TASK INSTRUCTIONS → Reproduce precisely the lines of the listing below, starting with the line that contains "eexists. split; [reflexivity|]." and stopping after the line that contains "- intros name."; include nothing else.
== DATA IN THIS EXERCISE
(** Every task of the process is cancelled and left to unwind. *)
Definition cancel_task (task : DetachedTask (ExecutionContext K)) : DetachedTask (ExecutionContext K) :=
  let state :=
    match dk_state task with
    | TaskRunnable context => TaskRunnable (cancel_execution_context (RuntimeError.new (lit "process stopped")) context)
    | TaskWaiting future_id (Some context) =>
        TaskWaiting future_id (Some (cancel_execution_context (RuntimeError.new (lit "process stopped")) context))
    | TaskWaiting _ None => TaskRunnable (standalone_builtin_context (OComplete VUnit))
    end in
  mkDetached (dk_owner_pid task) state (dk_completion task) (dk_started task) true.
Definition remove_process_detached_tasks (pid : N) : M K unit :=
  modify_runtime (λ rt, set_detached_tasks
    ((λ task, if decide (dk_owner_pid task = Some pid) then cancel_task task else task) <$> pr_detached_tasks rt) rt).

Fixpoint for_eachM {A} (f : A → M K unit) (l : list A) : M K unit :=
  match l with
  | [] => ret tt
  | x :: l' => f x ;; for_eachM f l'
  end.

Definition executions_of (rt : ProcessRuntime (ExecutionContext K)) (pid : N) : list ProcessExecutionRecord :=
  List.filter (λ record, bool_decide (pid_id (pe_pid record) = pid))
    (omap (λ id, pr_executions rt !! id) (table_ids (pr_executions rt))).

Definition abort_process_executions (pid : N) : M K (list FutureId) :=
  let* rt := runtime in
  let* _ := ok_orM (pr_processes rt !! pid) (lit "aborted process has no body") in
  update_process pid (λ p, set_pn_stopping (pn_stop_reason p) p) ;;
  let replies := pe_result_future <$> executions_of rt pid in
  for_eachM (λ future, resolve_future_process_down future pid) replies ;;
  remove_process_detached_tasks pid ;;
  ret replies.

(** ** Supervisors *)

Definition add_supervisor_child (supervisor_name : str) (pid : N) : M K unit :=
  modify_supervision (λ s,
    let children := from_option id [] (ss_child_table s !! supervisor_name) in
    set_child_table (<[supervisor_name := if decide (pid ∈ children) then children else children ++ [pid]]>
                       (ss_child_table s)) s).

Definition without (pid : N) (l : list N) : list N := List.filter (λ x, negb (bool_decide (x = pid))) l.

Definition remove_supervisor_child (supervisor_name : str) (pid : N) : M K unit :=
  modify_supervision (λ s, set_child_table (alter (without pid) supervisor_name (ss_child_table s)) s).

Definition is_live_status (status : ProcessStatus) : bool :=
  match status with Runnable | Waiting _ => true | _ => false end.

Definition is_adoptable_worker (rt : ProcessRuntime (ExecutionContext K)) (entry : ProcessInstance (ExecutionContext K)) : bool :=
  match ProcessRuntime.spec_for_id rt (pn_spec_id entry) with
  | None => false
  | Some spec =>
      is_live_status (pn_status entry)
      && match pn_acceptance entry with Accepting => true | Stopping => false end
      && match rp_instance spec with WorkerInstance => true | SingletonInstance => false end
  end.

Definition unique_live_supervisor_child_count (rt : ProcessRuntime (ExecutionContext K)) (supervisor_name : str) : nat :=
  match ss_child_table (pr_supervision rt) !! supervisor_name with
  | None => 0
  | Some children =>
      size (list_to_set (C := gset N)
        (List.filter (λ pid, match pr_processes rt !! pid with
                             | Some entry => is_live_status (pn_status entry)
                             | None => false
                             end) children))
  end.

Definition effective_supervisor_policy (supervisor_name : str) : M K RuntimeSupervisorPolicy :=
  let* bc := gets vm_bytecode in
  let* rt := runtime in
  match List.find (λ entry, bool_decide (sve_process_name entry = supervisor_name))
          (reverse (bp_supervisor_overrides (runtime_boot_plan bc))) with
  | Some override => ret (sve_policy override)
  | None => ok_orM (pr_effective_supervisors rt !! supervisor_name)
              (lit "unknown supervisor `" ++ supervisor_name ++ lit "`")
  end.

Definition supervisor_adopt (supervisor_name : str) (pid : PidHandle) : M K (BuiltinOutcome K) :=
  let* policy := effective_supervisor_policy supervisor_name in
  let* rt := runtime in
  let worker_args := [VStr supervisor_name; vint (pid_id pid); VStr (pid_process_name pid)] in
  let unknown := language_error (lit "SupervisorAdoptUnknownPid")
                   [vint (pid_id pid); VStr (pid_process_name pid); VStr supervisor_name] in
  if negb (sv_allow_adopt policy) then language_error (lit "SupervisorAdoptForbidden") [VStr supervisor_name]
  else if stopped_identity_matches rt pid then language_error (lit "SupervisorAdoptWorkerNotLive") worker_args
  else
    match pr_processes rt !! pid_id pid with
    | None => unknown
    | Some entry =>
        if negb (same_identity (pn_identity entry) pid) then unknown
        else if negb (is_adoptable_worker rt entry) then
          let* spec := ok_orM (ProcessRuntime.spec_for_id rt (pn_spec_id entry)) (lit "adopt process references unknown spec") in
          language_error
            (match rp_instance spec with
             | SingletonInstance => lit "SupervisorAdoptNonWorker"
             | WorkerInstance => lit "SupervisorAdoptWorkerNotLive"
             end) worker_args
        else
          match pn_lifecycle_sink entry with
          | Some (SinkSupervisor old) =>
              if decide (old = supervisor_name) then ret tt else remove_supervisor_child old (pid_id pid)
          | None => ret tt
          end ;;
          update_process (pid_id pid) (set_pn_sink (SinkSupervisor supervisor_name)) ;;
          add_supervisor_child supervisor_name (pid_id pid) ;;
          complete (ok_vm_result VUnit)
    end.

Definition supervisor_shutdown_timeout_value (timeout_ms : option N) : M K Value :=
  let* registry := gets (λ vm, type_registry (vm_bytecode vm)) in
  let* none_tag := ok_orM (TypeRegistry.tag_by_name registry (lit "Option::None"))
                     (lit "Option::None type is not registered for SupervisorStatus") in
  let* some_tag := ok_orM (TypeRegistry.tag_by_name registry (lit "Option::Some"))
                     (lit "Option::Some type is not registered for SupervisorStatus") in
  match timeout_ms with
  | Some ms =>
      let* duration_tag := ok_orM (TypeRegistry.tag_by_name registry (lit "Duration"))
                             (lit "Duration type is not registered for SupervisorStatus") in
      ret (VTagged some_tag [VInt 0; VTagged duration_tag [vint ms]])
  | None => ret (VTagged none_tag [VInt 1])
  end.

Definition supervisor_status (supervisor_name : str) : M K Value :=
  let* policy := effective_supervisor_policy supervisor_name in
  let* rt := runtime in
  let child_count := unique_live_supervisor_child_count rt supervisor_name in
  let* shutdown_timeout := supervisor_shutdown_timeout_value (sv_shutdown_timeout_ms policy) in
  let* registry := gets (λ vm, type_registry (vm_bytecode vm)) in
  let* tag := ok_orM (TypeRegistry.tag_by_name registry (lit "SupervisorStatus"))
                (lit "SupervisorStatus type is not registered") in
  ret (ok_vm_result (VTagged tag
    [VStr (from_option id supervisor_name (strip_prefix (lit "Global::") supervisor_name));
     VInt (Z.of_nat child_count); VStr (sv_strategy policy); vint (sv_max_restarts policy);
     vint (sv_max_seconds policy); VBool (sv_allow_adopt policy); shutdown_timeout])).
====
== DATA IN THIS EXERCISE
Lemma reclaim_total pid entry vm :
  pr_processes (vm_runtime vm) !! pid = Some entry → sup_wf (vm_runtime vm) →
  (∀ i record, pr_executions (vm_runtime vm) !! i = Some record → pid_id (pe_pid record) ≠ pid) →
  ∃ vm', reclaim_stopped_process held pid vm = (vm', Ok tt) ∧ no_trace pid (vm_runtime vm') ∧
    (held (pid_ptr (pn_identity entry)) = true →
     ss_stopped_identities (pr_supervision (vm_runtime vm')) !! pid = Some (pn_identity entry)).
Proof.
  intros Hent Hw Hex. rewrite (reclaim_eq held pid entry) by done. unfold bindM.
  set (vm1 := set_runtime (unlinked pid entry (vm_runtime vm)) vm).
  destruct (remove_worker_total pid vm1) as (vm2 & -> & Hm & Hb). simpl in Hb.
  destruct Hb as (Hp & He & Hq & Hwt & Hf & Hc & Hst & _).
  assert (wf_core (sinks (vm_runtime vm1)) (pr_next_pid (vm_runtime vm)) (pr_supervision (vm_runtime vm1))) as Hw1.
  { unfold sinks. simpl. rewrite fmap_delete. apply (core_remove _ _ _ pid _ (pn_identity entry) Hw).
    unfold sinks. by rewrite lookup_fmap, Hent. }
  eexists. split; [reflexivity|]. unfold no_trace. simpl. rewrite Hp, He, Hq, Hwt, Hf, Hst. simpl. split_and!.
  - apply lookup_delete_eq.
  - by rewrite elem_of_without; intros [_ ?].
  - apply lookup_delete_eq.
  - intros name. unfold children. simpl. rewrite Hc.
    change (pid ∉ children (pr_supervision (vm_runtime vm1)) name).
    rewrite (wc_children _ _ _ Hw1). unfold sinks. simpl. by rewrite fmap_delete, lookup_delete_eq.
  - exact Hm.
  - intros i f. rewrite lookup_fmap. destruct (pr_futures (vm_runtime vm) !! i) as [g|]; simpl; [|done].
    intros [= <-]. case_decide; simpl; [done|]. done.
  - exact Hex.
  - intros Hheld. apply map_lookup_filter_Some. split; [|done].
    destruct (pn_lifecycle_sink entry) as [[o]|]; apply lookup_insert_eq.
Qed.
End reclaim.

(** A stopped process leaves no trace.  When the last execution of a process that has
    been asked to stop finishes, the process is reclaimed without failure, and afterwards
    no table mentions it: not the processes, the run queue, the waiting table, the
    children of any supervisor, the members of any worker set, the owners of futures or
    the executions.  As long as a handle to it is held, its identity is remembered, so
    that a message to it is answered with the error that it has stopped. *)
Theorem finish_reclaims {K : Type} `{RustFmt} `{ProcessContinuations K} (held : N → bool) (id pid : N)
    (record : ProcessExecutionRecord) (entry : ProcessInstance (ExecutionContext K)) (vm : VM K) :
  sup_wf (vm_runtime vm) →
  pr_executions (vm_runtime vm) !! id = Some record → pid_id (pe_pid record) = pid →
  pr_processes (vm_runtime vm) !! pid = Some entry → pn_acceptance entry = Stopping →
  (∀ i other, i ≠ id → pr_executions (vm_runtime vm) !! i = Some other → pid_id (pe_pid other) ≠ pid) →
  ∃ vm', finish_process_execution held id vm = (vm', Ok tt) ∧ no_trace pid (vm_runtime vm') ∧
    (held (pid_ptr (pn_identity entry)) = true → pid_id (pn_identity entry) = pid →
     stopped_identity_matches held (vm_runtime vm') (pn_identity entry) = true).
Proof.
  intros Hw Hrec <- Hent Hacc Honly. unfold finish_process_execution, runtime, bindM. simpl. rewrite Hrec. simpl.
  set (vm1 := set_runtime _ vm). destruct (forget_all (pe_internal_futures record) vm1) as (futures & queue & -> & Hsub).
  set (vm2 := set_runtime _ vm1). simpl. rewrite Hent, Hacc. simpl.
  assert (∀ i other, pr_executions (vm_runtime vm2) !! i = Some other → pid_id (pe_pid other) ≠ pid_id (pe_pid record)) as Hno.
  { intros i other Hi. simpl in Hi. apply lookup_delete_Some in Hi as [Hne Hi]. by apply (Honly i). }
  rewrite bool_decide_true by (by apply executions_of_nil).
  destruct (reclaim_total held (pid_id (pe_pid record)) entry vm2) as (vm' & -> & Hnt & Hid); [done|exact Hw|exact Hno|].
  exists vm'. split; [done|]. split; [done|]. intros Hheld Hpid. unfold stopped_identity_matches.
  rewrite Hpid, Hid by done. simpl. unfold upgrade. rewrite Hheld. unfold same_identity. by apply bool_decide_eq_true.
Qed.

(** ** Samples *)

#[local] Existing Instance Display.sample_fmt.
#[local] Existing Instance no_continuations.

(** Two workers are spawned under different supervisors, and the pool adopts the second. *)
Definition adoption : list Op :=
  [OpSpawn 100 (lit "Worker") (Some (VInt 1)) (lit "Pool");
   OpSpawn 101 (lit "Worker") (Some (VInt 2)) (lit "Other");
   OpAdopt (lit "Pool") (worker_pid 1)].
====
== DATA IN THIS EXERCISE
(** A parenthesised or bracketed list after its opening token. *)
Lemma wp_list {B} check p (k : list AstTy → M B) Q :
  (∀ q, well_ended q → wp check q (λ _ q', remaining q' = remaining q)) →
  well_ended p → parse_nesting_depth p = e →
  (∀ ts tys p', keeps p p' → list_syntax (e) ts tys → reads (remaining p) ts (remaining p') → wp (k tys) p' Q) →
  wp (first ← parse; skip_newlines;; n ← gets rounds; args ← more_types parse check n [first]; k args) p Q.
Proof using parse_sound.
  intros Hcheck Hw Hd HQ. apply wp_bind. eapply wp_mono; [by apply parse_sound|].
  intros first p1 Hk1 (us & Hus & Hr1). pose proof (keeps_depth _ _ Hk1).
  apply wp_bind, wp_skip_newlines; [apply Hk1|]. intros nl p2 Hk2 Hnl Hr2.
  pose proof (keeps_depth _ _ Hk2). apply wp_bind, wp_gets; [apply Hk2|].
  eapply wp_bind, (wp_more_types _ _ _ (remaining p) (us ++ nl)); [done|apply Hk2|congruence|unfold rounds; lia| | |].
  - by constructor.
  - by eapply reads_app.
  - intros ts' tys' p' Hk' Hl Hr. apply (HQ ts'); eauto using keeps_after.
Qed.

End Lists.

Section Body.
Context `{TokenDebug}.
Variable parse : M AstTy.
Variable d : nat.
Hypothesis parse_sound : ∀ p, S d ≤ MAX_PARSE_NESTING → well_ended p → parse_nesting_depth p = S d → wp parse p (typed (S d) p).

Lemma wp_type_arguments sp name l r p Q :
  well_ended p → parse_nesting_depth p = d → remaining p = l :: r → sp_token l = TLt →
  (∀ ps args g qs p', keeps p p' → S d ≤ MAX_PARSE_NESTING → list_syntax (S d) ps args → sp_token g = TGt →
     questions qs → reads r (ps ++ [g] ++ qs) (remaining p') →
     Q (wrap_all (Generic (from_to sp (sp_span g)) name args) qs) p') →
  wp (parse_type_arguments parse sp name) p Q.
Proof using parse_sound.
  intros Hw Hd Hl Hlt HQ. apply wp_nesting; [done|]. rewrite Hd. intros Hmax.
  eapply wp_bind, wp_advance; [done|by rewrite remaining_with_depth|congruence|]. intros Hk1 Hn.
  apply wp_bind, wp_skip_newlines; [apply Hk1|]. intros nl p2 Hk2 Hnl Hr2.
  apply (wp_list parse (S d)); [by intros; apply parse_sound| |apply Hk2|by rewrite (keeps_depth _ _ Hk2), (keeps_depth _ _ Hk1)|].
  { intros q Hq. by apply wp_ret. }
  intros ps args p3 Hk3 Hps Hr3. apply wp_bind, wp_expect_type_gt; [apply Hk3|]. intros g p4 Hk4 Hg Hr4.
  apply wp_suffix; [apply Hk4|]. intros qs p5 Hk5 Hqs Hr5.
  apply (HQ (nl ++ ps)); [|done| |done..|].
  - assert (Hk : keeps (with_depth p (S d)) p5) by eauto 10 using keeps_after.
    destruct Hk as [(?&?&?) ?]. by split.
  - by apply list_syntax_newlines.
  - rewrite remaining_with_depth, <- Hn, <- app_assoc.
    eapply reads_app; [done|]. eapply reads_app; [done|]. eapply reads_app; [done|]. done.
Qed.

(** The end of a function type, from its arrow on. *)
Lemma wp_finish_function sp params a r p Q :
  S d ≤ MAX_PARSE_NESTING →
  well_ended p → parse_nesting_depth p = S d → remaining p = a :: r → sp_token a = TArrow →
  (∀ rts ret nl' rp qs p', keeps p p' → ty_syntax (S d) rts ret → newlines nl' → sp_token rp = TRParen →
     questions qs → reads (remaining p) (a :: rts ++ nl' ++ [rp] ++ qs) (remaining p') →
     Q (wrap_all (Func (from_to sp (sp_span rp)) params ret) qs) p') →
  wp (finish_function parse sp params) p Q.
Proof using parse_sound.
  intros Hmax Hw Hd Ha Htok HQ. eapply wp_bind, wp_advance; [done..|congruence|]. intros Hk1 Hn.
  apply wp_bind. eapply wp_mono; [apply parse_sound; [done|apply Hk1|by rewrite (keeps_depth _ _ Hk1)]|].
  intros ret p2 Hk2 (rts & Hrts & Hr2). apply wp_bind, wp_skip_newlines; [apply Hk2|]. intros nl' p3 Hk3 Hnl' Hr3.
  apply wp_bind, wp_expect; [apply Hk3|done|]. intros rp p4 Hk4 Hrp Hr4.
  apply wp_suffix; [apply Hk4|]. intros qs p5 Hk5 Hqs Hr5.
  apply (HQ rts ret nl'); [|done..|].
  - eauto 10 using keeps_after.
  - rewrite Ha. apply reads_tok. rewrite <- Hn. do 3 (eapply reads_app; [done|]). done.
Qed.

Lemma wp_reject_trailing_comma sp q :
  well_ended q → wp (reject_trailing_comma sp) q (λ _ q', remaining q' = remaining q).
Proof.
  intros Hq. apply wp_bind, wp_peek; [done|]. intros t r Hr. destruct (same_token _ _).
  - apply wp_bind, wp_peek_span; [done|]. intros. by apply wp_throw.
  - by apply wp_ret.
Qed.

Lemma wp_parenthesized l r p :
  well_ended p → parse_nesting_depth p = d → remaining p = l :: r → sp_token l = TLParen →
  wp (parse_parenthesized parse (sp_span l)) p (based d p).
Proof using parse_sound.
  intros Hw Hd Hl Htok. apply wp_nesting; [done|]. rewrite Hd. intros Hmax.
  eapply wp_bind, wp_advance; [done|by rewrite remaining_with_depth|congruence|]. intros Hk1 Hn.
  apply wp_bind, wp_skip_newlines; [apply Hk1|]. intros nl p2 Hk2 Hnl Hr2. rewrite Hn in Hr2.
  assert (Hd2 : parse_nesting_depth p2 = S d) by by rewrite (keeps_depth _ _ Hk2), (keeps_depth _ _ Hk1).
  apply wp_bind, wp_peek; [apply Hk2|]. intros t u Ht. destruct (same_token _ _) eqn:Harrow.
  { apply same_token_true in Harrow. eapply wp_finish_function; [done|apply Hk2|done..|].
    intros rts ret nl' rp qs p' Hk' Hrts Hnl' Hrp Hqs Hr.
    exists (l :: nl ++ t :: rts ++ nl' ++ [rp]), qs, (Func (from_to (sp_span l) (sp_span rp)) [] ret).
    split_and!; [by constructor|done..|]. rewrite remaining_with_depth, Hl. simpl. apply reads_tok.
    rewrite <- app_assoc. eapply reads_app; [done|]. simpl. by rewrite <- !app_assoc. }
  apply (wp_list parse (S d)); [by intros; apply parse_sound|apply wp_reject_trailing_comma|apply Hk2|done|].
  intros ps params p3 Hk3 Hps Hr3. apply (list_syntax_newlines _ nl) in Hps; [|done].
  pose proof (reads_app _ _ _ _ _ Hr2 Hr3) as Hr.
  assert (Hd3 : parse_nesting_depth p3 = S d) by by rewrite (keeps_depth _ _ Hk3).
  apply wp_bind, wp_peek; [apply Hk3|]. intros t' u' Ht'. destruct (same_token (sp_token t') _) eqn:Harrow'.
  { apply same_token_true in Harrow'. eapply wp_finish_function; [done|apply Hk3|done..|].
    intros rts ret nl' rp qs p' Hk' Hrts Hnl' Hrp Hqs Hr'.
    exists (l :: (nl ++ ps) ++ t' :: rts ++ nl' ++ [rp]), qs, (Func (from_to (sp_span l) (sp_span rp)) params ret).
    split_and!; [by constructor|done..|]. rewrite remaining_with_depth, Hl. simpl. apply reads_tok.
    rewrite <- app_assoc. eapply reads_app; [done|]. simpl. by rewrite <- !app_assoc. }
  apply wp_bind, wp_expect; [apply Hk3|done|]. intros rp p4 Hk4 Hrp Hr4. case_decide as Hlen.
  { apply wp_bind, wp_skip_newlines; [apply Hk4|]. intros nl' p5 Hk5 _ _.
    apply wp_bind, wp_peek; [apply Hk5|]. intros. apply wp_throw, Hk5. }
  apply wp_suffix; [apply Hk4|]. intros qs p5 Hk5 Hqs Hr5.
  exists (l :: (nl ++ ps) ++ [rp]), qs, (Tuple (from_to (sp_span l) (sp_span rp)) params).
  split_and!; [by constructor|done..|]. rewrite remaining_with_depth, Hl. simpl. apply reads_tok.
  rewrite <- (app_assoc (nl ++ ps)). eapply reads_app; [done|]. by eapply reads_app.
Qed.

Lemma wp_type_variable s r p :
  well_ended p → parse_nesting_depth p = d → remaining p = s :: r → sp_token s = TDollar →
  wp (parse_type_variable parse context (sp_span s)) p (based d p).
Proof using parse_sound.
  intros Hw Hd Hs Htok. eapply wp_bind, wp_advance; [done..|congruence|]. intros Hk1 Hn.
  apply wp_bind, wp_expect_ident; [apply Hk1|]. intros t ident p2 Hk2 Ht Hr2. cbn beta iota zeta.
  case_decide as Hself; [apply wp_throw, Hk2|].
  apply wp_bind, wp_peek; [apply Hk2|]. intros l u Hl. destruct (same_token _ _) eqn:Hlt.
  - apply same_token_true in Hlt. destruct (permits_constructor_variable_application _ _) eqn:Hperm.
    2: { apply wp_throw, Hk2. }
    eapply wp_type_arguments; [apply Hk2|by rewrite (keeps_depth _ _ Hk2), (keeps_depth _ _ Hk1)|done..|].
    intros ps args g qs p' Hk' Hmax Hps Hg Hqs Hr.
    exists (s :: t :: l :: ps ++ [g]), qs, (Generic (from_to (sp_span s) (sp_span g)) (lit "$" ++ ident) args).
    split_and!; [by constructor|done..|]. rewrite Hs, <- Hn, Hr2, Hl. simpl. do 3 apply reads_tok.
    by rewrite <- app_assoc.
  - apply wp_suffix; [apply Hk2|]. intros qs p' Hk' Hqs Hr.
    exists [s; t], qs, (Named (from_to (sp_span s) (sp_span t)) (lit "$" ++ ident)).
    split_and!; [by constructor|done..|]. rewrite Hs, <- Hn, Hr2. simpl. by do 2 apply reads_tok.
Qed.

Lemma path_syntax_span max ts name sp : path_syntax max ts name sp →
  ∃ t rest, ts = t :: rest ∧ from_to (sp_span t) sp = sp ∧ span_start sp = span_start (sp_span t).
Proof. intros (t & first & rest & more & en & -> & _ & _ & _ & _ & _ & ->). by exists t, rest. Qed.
====
TASK RESULT →
  eexists. split; [reflexivity|]. unfold no_trace. simpl. rewrite Hp, He, Hq, Hwt, Hf, Hst. simpl. split_and!.
  - apply lookup_delete_eq.
  - by rewrite elem_of_without; intros [_ ?].
  - apply lookup_delete_eq.
  - intros name. unfold children. simpl. rewrite Hc.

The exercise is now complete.